Only some lines are wanted. Transcribe, exactly, the lines below from the line with "(** An attestation" up to and including the line with "intros Hd Hv".

:: Records for the exercise ::
------------

(** ** The control frame of a turn *)
Section Schema.
Context `{!AcpSchema decode}.
Lemma control_reads (p : PromptBuffer) body prefix s : value_ok (control_frame sha256 p body Attested prefix) = true -> (forall b, length (sha256 b) = 32%nat) -> (blen body <= Lsp.usize_max)%N -> (prefix <= length body)%nat -> px_turn_id s = tn_turn_id (pb_turn p) -> px_marker_nonce_hex s = tn_marker_nonce (pb_turn p) ->
  px_capability s = codex_commit_marker_v1 -> exists n, decode (control_params sha256 p body Attested prefix) = Some n /\ sn_session_id n = pb_session_id p /\ update_str "messageId" (sn_value n) = Some (of_str "_b2a_apc_control/" ++ tn_turn_id (pb_turn p)) /\
  parse_prefix_control_notification (sn_value n) s = Some (AttestedV1 (mkAttested ATTESTED_PREFIX_ISSUER_V1 (px_producer_id s) (px_turn_id s) (blen body) (sha256 body) (N.of_nat prefix))).
Proof.
  intros Hok Hsha Hb Hp Ht Hn Hc. assert (value_ok (control_params sha256 p body Attested prefix) = true) as Hok' by (change (value_ok (control_frame sha256 p body Attested prefix)) with (true && (true && (true && (value_ok (control_params sha256 p body Attested prefix) && true)))) in Hok; by rewrite andb_true_r in Hok).
  destruct (as_chunk (pb_session_id p) (of_str "_b2a_apc_control/" ++ tn_turn_id (pb_turn p)) [] [(META_KEY, control_meta sha256 (pb_turn p) body Attested prefix)] Hok') as (n & u & Hs & Hu & H2 & H3 & H4).
  exists n. split; [exact Hs|]. split; [pose proof (as_session _ _ Hs) as E; cbn in E; by injection E|]. split; [unfold update_str; by rewrite Hu|].
  assert (get "sessionUpdate" u ≫= as_str = Some (of_str "agent_message_chunk")) as H1 by (pose proof (as_kind _ _ Hs) as E; unfold update_str in E; rewrite Hu in E; exact E).
  unfold parse_prefix_control_notification. rewrite Hu. cbn [mbind option_bind]. unfold text_is. rewrite H1, H2, H3, H4, Ht, Hc. rewrite !bool_decide_eq_true_2 by done. cbn [negb].
  cbn [field]. rewrite String.eqb_refl. cbn [negb is_supported_v1 codex_commit_marker_v1 length Nat.eqb]. rewrite bool_decide_eq_true_2 by done. cbn [negb as_object control_meta].
  unfold parse_control_fields. cbn [field String.eqb Ascii.eqb Bool.eqb mbind option_bind as_str]. unfold js. cbn [as_str]. rewrite (bool_decide_eq_true_2 (of_str "attested" = of_str "attested")) by done. cbn [orb negb length Nat.eqb as_u64].
  unfold text_is. cbn [mbind option_bind as_str]. rewrite Ht, Hn, !bool_decide_eq_true_2 by done. cbn [negb]. rewrite !canonical_decimal by (unfold blen in *; lia). cbn. by rewrite sha_back.
Qed.
End Schema.
Lemma control_value_ok (p : PromptBuffer) body prefix : utf8_valid (pb_session_id p) = true -> utf8_valid (tn_turn_id (pb_turn p)) = true -> valid_nonce (tn_marker_nonce (pb_turn p)) = true ->
  (blen body <= Lsp.usize_max)%N -> (prefix <= length body)%nat -> value_ok (control_frame sha256 p body Attested prefix) = true.
Proof.
  intros Hs Ht [_ Hn%forall_forallb]%andb_true_iff Hb Hp. assert (forall n, (n <= Lsp.usize_max)%N -> utf8_valid (Lsp.decimal n) = true) as Hdec.
  { intros n Hn'. destruct (LspFacts.decimal_parses n Hn') as (_ & Hd & _). apply LspFacts.utf8_ascii. eapply Forall_impl; [exact Hd|]. intros b Hb'. by destruct (LspFacts.digit_facts b Hb') as [? _]. }
  assert (forall l, Forall (fun b => hex_lower_byte b = true) l -> utf8_valid l = true) as Hhex.
  { intros l Hl. apply LspFacts.utf8_ascii. eapply Forall_impl; [exact Hl|]. intros b Hb'. by destruct (hex_not_special b Hb') as (_ & _ & ?). }
  assert (utf8_valid (of_str "_b2a_apc_control/" ++ tn_turn_id (pb_turn p)) = true) as Hid by exact Ht.
  assert (utf8_valid (hex_lower (sha256 body)) = true) as Hh by (apply Hhex, forall_forallb; by destruct (hex_back (sha256 body)) as (_ & _ & ?)).
  unfold control_frame, control_params, control_meta. cbn [value_ok fmap list_fmap fst snd forallb]. rewrite Hs, Ht, (Hhex _ Hn), Hid, Hh, !Hdec by (unfold blen in *; lia). vm_compute. reflexivity.
Qed.
Lemma retext_parses fs vs chunks : Forall2 (fun f v => parse f = Some v) fs vs -> Forall (fun v => value_ok v = true) vs -> Forall (fun c => utf8_valid c = true) chunks ->
  Forall (fun fv => parse (fst fv) = Some (snd fv)) (retext print (zip fs vs) chunks).
Proof.
  intros Hp. revert chunks. induction Hp as [|f v fs vs Hf Hp IH]; intros chunks Hv Hu; [constructor|]. apply Forall_cons in Hv as [Hok Hv]. cbn [zip zip_with retext snd].
  destruct (agent_text_chunk v) as [t|]; [|constructor; [done|by apply IH]]. destruct chunks as [|c chunks]; [constructor; [done|by apply IH]|]. apply Forall_cons in Hu as [Hc Hu]. constructor; [|by apply IH].
  unfold new_text. case_bool_decide; [done|]. cbn [fst snd]. unfold serialize_json_frame. apply jc_print; [by apply set_path_ok|apply delimiter_known].
Qed.
(** ** What the bridge makes of the child's frames *)
Section Reads.
Context `{!AcpSchema decode}.
Context (tombstones : list (bytes * bytes)) (session : bytes).
(** The child does not use the message ids of the bridge's own frames. *)
Definition plain_id (p : Value) : bool :=
  match update_str "messageId" p with Some id => negb (begins (of_str "_b2a_apc_control/") id) && negb (begins TURN_EVIDENCE_CONTROL_PREFIX id) | None => true end.
(** A frame of the session's turn as the wrapper buffers it, with a plain id and, if it is a text chunk,
    one that the protocol library reads. *)
Definition turn_frame (v : Value) : Prop :=
  should_buffer_prompt_frame v = true /\ frame_session_id v = Some session /\
  exists p, get "params" v = Some p /\ plain_id p = true /\ (chunk_text p <> None -> is_Some (decode p)).
Lemma agent_chunk_params v : agent_text_chunk v = get "params" v ≫= chunk_text.
Proof. unfold agent_text_chunk, chunk_text. by destruct (get "params" v). Qed.
Lemma plain_differs p n prefix turn : decode p = Some n -> plain_id p = true -> (prefix = of_str "_b2a_apc_control/" \/ prefix = TURN_EVIDENCE_CONTROL_PREFIX) -> update_str "messageId" (sn_value n) <> Some (prefix ++ turn).
Proof.
  intros Hd Hp Hpre E. unfold plain_id in Hp. rewrite (as_message_id _ _ _ Hd E) in Hp. apply andb_true_iff in Hp as [H1%negb_true_iff H2%negb_true_iff]. by destruct Hpre as [->| ->]; rewrite begins_app in H1 || rewrite begins_app in H2.
Qed.
Lemma other_id_not_evidence n turn : (forall t, update_str "messageId" (sn_value n) <> Some (TURN_EVIDENCE_CONTROL_PREFIX ++ t)) -> is_evidence (Usage := Usage) (Rich := Rich) n turn = false.
Proof.
  intros H. unfold is_evidence, parse_terminal_evidence_notification. specialize (H turn). unfold update_str in H. destruct (get "update" (sn_value n)) as [u|]; [|done]. simpl in *. destruct (negb _); [done|]. unfold text_is. by rewrite bool_decide_eq_false_2.
Qed.
Lemma other_id_not_control n s : update_str "messageId" (sn_value n) <> Some (of_str "_b2a_apc_control/" ++ px_turn_id s) -> parse_prefix_control_notification (sn_value (Usage := Usage) (Rich := Rich) n) s = None.
Proof.
  intros H. unfold parse_prefix_control_notification. unfold update_str in H. destruct (get "update" (sn_value n)) as [u|]; [|done]. simpl in *. destruct (negb _); [done|]. unfold text_is. by rewrite bool_decide_eq_false_2.
Qed.
(** A notification of the session that is no evidence reaches the end of the handler. *)
Lemma handler_routes n r : sn_session_id n = session -> (forall t, update_str "messageId" (sn_value n) <> Some (TURN_EVIDENCE_CONTROL_PREFIX ++ t)) -> on_receive_notification tombstones session n (Some r) = Some (route_notification (Usage := Usage) (Rich := Rich) n r).
Proof.
  intros Hs He. unfold on_receive_notification. rewrite bool_decide_eq_true_2 by done. cbn [negb mbind option_bind]. assert (match tr_evidence r with Some turn => is_evidence n turn | None => false end = false) as -> by (destruct (tr_evidence r); [by apply other_id_not_evidence|done]).
  assert (existsb (fun '(s, turn) => bool_decide (s = session) && is_evidence n turn) tombstones = false) as ->; [|done]. induction tombstones as [|[s t] l IH]; [done|]. simpl. by rewrite other_id_not_evidence, andb_false_r.
Qed.
(** A text chunk is no thought. *)
Lemma text_is_no_thought p n t : decode p = Some n -> chunk_text p = Some t -> thought_delta_len n = None.
Proof.
  intros Hd Ht. pose proof (as_kind _ _ Hd) as Hk. unfold update_str in Hk. unfold thought_delta_len. destruct (get "update" (sn_value n)) as [u|]; [|done]. simpl in *. unfold text_is. rewrite Hk. unfold chunk_text in Ht.
  destruct (get "update" p) as [u0|]; [|done]. simpl in *. destruct (get "sessionUpdate" u0 ≫= as_str) as [k|]; [|done]. simpl in Ht. case_bool_decide; [|done]. subst. by rewrite bool_decide_eq_false_2.
Qed.
(** What is sent for a frame: its text if it is a text chunk, and otherwise nothing with text. *)
Lemma frame_is_sent f v s ev sent : parse f = Some v -> turn_frame v -> exists evs,
  bridge_reads tombstones session [FromChild f] (Some (mkRoute (Some s) ev sent)) = Some (mkRoute (Some s) ev (sent ++ evs)) /\ texts evs = default [] (agent_text_chunk v) /\ Forall (fun te => ends te = false) evs.
Proof.
  intros Hf ([Hm _]%andb_true_iff & Hsid & p & Hp & Hid & Hacc). unfold bridge_reads, notification. cbn [fold_left frame_of]. rewrite Hf. cbn [mbind option_bind]. rewrite Hm, Hp, agent_chunk_params, Hp. cbn [mbind option_bind]. unfold frame_session_id in Hsid. rewrite Hp in Hsid. simpl in Hsid.
  destruct (decode p) as [n|] eqn:Hd; [|exists []; rewrite app_nil_r; destruct (chunk_text p); [by destruct (Hacc ltac:(done))|done]].
  pose proof (as_session _ _ Hd) as E. rewrite Hsid in E. injection E as E. rewrite handler_routes by (try done; intros t; eapply plain_differs; eauto). unfold route_notification. cbn [tr_prefix tr_evidence tr_sent].
  unfold on_notification. rewrite other_id_not_control by (eapply plain_differs; eauto). pose proof (as_text p n) as Htext. destruct (chunk_text p) as [t|] eqn:Et.
  - rewrite (text_is_no_thought p n t Hd Et). destruct (proj1 (Htext t Hd) eq_refl) as [meta Hu]. unfold turn_event, map_session_update_rich, map_session_update. rewrite Hu.
    exists [if final_answer meta then TeFinalAnswer t else TeText t]. destruct (final_answer meta); (split; [done|]); (split; [unfold texts; simpl; by rewrite app_nil_r|by repeat constructor]).
  - assert (forall meta t, sn_update n <> SuAgentMessageChunk meta (CbText t)) as Hno by (intros meta t E'; discriminate (proj2 (Htext t Hd) (ex_intro _ meta E'))).
    destruct (thought_delta_len n); [exists []; by rewrite app_nil_r|]. unfold turn_event, map_session_update_rich, map_session_update. destruct (sn_update n) as [meta [t|]|snap|r|] eqn:Eu; [by destruct (Hno meta t)|exists []; by rewrite app_nil_r|exists [TeUsage snap]|exists [TeRich r]|exists []; by rewrite app_nil_r];
      (split; [done|split; [done|by repeat constructor]]).
Qed.
Lemma reads_app a b r : bridge_reads tombstones session (a ++ b) r = bridge_reads tombstones session b (bridge_reads tombstones session a r).
Proof. apply fold_left_app. Qed.
Lemma frames_are_sent fr s ev sent : Forall (fun fv => parse (fst fv) = Some (snd fv) /\ turn_frame (snd fv)) fr -> exists evs,
  bridge_reads tombstones session (FromChild ∘ fst <$> fr) (Some (mkRoute (Some s) ev sent)) = Some (mkRoute (Some s) ev (sent ++ evs)) /\ texts evs = concat (text_chunks fr) /\ Forall (fun te => ends te = false) evs.
Proof.
  intros H. revert sent. induction H as [|[f v] fr [Hf Ht] _ IH]; intros sent; [exists []; by rewrite app_nil_r|]. destruct (frame_is_sent f v s ev sent Hf Ht) as (e1 & H1 & T1 & N1). destruct (IH (sent ++ e1)) as (e2 & H2 & T2 & N2).
  exists (e1 ++ e2). pose proof (reads_app [FromChild f] (FromChild ∘ fst <$> fr) (Some (mkRoute (Some s) ev sent))) as E. rewrite H1, H2 in E. rewrite app_assoc, texts_app, T1, T2. split; [exact E|]. split; [|by apply Forall_app]. unfold text_chunks. cbn [omap list_omap snd]. by destruct (agent_text_chunk v).
Qed.
(** A new text keeps a frame one of the turn. *)
Lemma set_text_keeps v t c : agent_text_chunk v = Some t -> utf8_valid c = true -> turn_frame v -> turn_frame (set_agent_text_chunk v c).
Proof.
  intros Ht Hc (Hb & Hsid & p & Hp & Hid & Hacc). rewrite agent_chunk_params, Hp in Ht. simpl in Ht. unfold set_agent_text_chunk, turn_frame, should_buffer_prompt_frame, frame_session_id. rewrite !(get_set_ne "params") by done.
  split; [done|]. rewrite get_set, Hp. cbn [fmap option_fmap option_map mbind option_bind]. rewrite get_set_ne by done. split; [unfold frame_session_id in Hsid; by rewrite Hp in Hsid|]. eexists. split; [reflexivity|]. split.
  - unfold plain_id, update_str in *. rewrite get_set. destruct (get "update" p) as [u|]; [|done]. cbn [fmap option_fmap option_map mbind option_bind]. rewrite get_set_ne by done. exact Hid.
  - intros _. destruct (Hacc ltac:(by rewrite Ht)) as [n Hn]. by eapply as_any_text.
Qed.
Lemma retext_turn fs vs chunks : Forall turn_frame vs -> Forall (fun c => utf8_valid c = true) chunks -> Forall (fun fv => turn_frame (snd fv)) (retext print (zip fs vs) chunks).
Proof.
  intros Hv. revert fs chunks. induction Hv as [|v vs Hv _ IH]; intros [|f fs] chunks Hu; [constructor..|]. cbn [zip zip_with retext snd]. destruct (agent_text_chunk v) as [t|] eqn:Et; [|constructor; [done|by apply IH]]. destruct chunks as [|c chunks]; [constructor; [done|by apply IH]|].
  apply Forall_cons in Hu as [Hc Hu]. constructor; [|by apply IH]. unfold new_text. case_bool_decide; [done|]. by eapply set_text_keeps.
Qed.
End Reads.
(** An attestation of the body itself decides by its offset. *)
Lemma validate_honest producer turn process deliverable : deliverable <> [] -> utf8_valid deliverable = true -> (blen (process ++ deliverable) <= Lsp.usize_max)%N ->
  let body := process ++ deliverable in
  so_effective_body (validate_attested sha256 codex_commit_marker_v1 producer turn body (mkAttested ATTESTED_PREFIX_ISSUER_V1 producer turn (blen body) (sha256 body) (N.of_nat (length process)))) =
  if (0 <? length process)%nat && (length process * 100 <=? (length process + length deliverable) * 90)%nat then deliverable else body.
Proof.
  intros Hd Hv Hw body. assert (length deliverable <> 0%nat) as Hl by (by destruct deliverable). assert (is_char_boundary body (N.of_nat (length process)) = true) as Hb.
  { unfold is_char_boundary, body, blen. rewrite length_app. destruct (N.eqb_spec (N.of_nat (length process)) 0); [done|]. rewrite (proj2 (N.leb_gt _ _)) by lia. rewrite Nat2N.id, lookup_app_r, Nat.sub_diag by done. destruct deliverable as [|c d]; [done|]. simpl.
    destruct (continuation c) eqn:Ec; [|done]. by rewrite (utf8_head_not_continuation c d Hv) in Ec. }
  unfold validate_attested. cbn [ap_issuer_id ap_producer_id ap_turn_id ap_body_len_bytes ap_body_sha256 ap_process_prefix_bytes]. rewrite (proj2 (supported_is _)), !bool_decide_eq_true_2 by done. cbn [negb].
  rewrite (proj2 (to_usize_some (blen body) (blen body))) by done. rewrite N.eqb_refl. cbn [negb]. unfold body, blen in *. rewrite length_app in *. rewrite (proj2 (to_usize_some _ (N.of_nat (length process)))) by (split; [done|lia]).
  rewrite (proj2 (N.ltb_ge _ _)), (proj2 (N.eqb_neq (N.of_nat (length process)) _)), Hb by lia. cbn [negb].
  destruct (N.ltb_spec (N.of_nat (length process + length deliverable) * 90) (N.of_nat (length process) * 100)).
  { rewrite (proj2 (Nat.leb_gt _ _)), andb_false_r by lia. done. }
  rewrite (proj2 (Nat.leb_le _ _)), andb_true_r by lia. destruct (N.eqb_spec (N.of_nat (length process)) 0) as [H0|H0].
  - by rewrite (proj2 (Nat.ltb_ge _ _)) by lia.
  - rewrite (proj2 (Nat.ltb_lt _ _)) by lia. cbn [so_effective_body]. by rewrite Nat2N.id, drop_app_length.
Qed.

------------

:: Solution for this exercise ::
(** An attestation of the body itself decides by its offset. *)
Lemma validate_honest producer turn process deliverable : deliverable <> [] -> utf8_valid deliverable = true -> (blen (process ++ deliverable) <= Lsp.usize_max)%N ->
  let body := process ++ deliverable in
  so_effective_body (validate_attested sha256 codex_commit_marker_v1 producer turn body (mkAttested ATTESTED_PREFIX_ISSUER_V1 producer turn (blen body) (sha256 body) (N.of_nat (length process)))) =
  if (0 <? length process)%nat && (length process * 100 <=? (length process + length deliverable) * 90)%nat then deliverable else body.
Proof.
  intros Hd Hv Hw body. assert (length deliverable <> 0%nat) as Hl by (by destruct deliverable). assert (is_char_boundary body (N.of_nat (length process)) = true) as Hb.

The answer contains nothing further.